** RECORDED INFORMATION follows **

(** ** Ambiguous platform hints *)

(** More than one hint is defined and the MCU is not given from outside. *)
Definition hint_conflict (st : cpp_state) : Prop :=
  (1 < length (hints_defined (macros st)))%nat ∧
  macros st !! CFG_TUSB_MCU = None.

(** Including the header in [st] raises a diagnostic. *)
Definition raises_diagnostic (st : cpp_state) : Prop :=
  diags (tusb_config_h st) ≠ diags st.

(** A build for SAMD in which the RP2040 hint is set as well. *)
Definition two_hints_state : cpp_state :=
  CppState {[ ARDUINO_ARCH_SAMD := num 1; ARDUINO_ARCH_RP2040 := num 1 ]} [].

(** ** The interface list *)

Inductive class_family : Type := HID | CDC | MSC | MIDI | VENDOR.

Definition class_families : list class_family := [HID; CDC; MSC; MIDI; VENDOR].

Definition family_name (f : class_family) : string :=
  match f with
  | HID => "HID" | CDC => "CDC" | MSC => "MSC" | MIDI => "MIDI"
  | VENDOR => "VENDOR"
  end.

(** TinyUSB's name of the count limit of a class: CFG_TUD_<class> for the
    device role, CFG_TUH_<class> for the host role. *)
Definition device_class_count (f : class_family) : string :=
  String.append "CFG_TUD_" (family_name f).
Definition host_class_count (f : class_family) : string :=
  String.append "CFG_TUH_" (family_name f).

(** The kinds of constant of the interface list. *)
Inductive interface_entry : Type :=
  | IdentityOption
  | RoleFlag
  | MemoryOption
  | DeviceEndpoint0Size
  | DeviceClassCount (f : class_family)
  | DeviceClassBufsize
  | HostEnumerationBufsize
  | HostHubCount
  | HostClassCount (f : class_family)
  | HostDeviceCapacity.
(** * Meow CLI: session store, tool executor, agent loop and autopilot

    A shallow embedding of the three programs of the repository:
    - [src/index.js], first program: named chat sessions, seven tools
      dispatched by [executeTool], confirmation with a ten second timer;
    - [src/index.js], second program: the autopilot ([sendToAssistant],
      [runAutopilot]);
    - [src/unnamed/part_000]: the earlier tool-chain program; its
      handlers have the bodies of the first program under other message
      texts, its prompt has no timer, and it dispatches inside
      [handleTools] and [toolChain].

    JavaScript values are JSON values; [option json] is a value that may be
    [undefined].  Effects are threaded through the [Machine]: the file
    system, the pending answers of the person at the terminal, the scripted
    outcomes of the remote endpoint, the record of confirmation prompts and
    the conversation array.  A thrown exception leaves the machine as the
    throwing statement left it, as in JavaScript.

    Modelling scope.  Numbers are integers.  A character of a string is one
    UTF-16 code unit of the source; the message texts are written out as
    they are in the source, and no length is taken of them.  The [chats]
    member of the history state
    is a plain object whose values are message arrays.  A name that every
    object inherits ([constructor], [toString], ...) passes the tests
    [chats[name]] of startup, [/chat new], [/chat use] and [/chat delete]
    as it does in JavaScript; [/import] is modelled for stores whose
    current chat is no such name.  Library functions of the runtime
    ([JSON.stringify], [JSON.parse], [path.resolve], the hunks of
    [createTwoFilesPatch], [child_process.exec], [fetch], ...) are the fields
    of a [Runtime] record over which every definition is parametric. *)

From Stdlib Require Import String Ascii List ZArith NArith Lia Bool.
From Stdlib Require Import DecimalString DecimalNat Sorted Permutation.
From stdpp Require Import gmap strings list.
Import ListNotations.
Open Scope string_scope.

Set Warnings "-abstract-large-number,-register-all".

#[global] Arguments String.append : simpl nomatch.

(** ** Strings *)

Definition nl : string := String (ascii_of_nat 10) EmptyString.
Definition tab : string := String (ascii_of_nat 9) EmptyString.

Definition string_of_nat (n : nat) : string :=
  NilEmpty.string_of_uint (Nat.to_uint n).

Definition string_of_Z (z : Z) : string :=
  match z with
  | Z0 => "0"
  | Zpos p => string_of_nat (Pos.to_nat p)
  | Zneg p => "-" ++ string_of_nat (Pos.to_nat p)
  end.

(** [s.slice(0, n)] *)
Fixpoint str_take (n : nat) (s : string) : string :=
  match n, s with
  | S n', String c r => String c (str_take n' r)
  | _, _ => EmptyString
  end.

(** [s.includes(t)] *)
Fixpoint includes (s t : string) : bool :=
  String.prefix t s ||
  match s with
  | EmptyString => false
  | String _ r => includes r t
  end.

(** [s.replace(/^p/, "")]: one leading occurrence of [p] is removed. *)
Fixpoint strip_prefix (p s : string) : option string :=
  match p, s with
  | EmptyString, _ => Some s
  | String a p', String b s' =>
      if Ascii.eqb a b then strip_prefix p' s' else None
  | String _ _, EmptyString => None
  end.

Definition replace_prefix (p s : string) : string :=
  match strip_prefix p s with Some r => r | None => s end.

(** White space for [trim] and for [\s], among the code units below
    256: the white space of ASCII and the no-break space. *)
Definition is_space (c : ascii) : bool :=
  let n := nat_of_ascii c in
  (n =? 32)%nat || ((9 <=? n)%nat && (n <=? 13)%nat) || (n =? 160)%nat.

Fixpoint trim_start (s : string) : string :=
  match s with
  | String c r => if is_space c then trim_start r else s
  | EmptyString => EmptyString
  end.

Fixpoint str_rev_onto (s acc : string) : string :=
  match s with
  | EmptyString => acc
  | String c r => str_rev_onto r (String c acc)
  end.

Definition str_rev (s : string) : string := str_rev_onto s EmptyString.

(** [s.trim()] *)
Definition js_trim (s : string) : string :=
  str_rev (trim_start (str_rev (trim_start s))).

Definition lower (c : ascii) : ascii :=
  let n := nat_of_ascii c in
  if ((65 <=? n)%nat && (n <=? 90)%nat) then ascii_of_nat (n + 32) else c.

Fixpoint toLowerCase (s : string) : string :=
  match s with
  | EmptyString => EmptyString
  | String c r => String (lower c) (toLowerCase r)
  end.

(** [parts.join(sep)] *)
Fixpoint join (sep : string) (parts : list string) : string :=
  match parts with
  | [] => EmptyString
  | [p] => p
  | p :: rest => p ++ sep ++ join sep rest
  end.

** End of RECORDED INFORMATION **

### [WHAT YOU NEED TO DO]
Nothing but the lines from the first line of the data through the line with "(** Including the" should be returned, exactly as they appear, both ends included.

### [RESULT]
(** ** Ambiguous platform hints *)

(** More than one hint is defined and the MCU is not given from outside. *)
Definition hint_conflict (st : cpp_state) : Prop :=
  (1 < length (hints_defined (macros st)))%nat ∧
  macros st !! CFG_TUSB_MCU = None.

(** Including the header in [st] raises a diagnostic. *)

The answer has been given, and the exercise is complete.